Si bien algunos autores hablan de la base monetaria como si fuera un sinónimo de la oferta monetaria, lo cierto es que, es sobre la base monetaria que se calcula la oferta. Por ejemplo, el profesor Sabino en su Diccionario la define así:

base monetaria. Término empleado para designar a los activos sobre los cuales, a través del multiplicador monetario, se determina la oferta monetaria total. Ellos corresponden a las reservas internacionales netas, los activos internos y el financiamiento que dan los bancos centrales al gobierno; a ellos hay que restarles los pasivos no monetarios y el capital pagado y reservas del banco central. (V. MULTIPLICADOR; OFERTA MONETARIA)[1].

De acuerdo a esta definición, lo relevante no es la base sino la oferta, lo que revela el grado de confusión del gobierno, y lo poco claro en cuanto al objetivo que, en todo caso, dista de cualquier proyecto ''liberal/tario''.

La base monetaria sólo adquiere importancia cuando se amplía su concepto y se lo extiende a toda la gama de bienes y servicios existentes en una economía determinada. Entendida de esta manera, una economía es sana cuando la oferta monetaria nunca excede dicha base. Lo que no es el caso de la Argentina.

Pero usualmente, y tal como parecen las declaraciones del ministro Caputo, por base monetaria sólo se entienden las reservas que el banco central tiene en su poder o, como mucho, en su activo. Este concepto estrecho y limitado de la base, además de errado, es peligroso, porque estimula a los directores burócratas de la economía a ampliar la oferta generando inflación. Es decir, lo contrario a lo que declaman demagógicamente. 

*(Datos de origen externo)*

Lemma submit_tx_ok ch verdict inp w correct sharing id w' :
  submit_tx ch verdict inp w = (Ok (correct, sharing, id), w') →
  ∃ locked, committed locked ch verdict inp correct sharing id (w_db w) ∧
    w_db w' = set_submissions (submissions (w_db w) ++
      [logged (w_dbnow w) locked inp (c_ID ch) id correct sharing]) (w_db w).
Proof.
  unfold submit_tx. intros E.
  apply M_bind_ok in E as (locked & w1 & E1 & E).
  apply map_err_ok, select_ok in E1 as (Hl & D1 & N1 & _).
  destruct (challenges (w_db w) !! c_ID ch) as [l|] eqn:El; [|done]. injection Hl as ->.
  destruct (verdict_void ch locked verdict) eqn:Ev; [done|].
  apply M_bind_ok in E as (solved & w2 & E2 & E).
  apply map_err_ok, select_ok in E2 as (Hs & D2 & N2 & _). injection Hs as <-.
  destruct (solved_b _ _ _) eqn:Es; [done|].
  apply M_bind_ok in E as (n & w3 & E3 & E).
  apply map_err_ok, select_ok in E3 as (Hn & D3 & N3 & _). injection Hn as <-.
  destruct (match c_MaxAttempts locked with Some m => _ | None => _ end) eqn:Em; [done|].
  apply M_bind_ok in E as ([c sh] & w4 & E4 & E).
  assert (w_db w4 = w_db w3 ∧ w_dbnow w4 = w_dbnow w3) as [D4 N4].
  { revert E4. unfold verdict_of. destruct verdict as [b|]; [by intros [= _ _ <-]|].
    case_decide; [by apply comparePerInstance_db|by intros [= _ _ <-]]. }
  apply M_bind_ok in E as (i & w5 & E5 & E).
  apply map_err_ok, NewV7_ok in E5 as (D5 & N5 & _).
  apply M_bind_ok in E as (row & w6 & E6 & E). injection E as <- <- <- <-.
  apply map_err_ok, query_ok in E6 as (Hi & _). unfold guarded in Hi.
  destruct (first_violation _) eqn:Ef in Hi; [done|].
  assert (w_db w5 = w_db w) as D by congruence. assert (w_dbnow w5 = w_dbnow w) as N by congruence.
  rewrite D, N in Hi. rewrite D in Ef. injection Hi as _ Hd.
  exists locked. split; [|by rewrite <- Hd].
  split; try done.
  - congruence.
  - intros m Hm. rewrite Hm in Em. apply Z.leb_gt in Em. congruence.
  - apply verdict_of_judged in E4. assert (w_db w3 = w_db w) as <- by congruence. done.
  - apply first_violation_none in Ef. unfold sub_conflicts in Ef.
    apply Forall_cons in Ef as [Hid _]. cbn in Hid.
    intros Hin. apply list_elem_of_fmap in Hin as (s & Hs & Hin).
    apply not_true_iff_false in Hid. apply Hid, existsb_exists. exists s.
    split; [by apply list_elem_of_In|]. apply bool_decide_eq_true. by rewrite Hs.
Qed.
End Tx.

En definitiva, no se ve que requiera ''lucha'' alguna, más que la decisión política de reducir la oferta monetaria a cero, con independencia de cuál sea la base monetaria, para terminar con la inflación. Si no se lo hace así (y no se lo hace) es que no se tiene idea del tema o bien, teniéndola, se quiere ejecutar la típica política económica que se viene llevando a cabo en la Argentina durante decenios. O sea, combatir la inflación en sus efectos y no en sus causas.

Y como liberales esto nos preocupa. Y más aún cuando publicaciones supuestamente ''liberales'' como la mencionada al principio, se hacen eco de expresiones antiliberales como las de la ''lucha contra la inflación'' que supone desconocer el origen real del flagelo.

No es el único error que comete el gobierno, ya que tampoco demuestra tener en claro la diferencia entre el índice de precios y la emisión monetaria, creyendo erradamente que ambos son sinónimos, o que expresan valores análogos.

En resumen, la cuestión se enmarca dentro del caos que deja traslucir el elenco gobernante, fruto de su heterogénea composición, de ideologías contradictorias, donde predominan figuras de conocida militancia populista fuera de las filas del liberalismo político y completamente alejadas del académico (inclusive del de izquierda).


[1] Carlos SABINO; Diccionario de Economía y Finanzas. Contiene léxico inglés-español y traducción de los términos al inglés. Consultores: Emeterio Gómez; Fernando Salas Falcón; Ramón V. Melinkoff. CEDICE. Editorial Panapo. Caracas. Venezuela.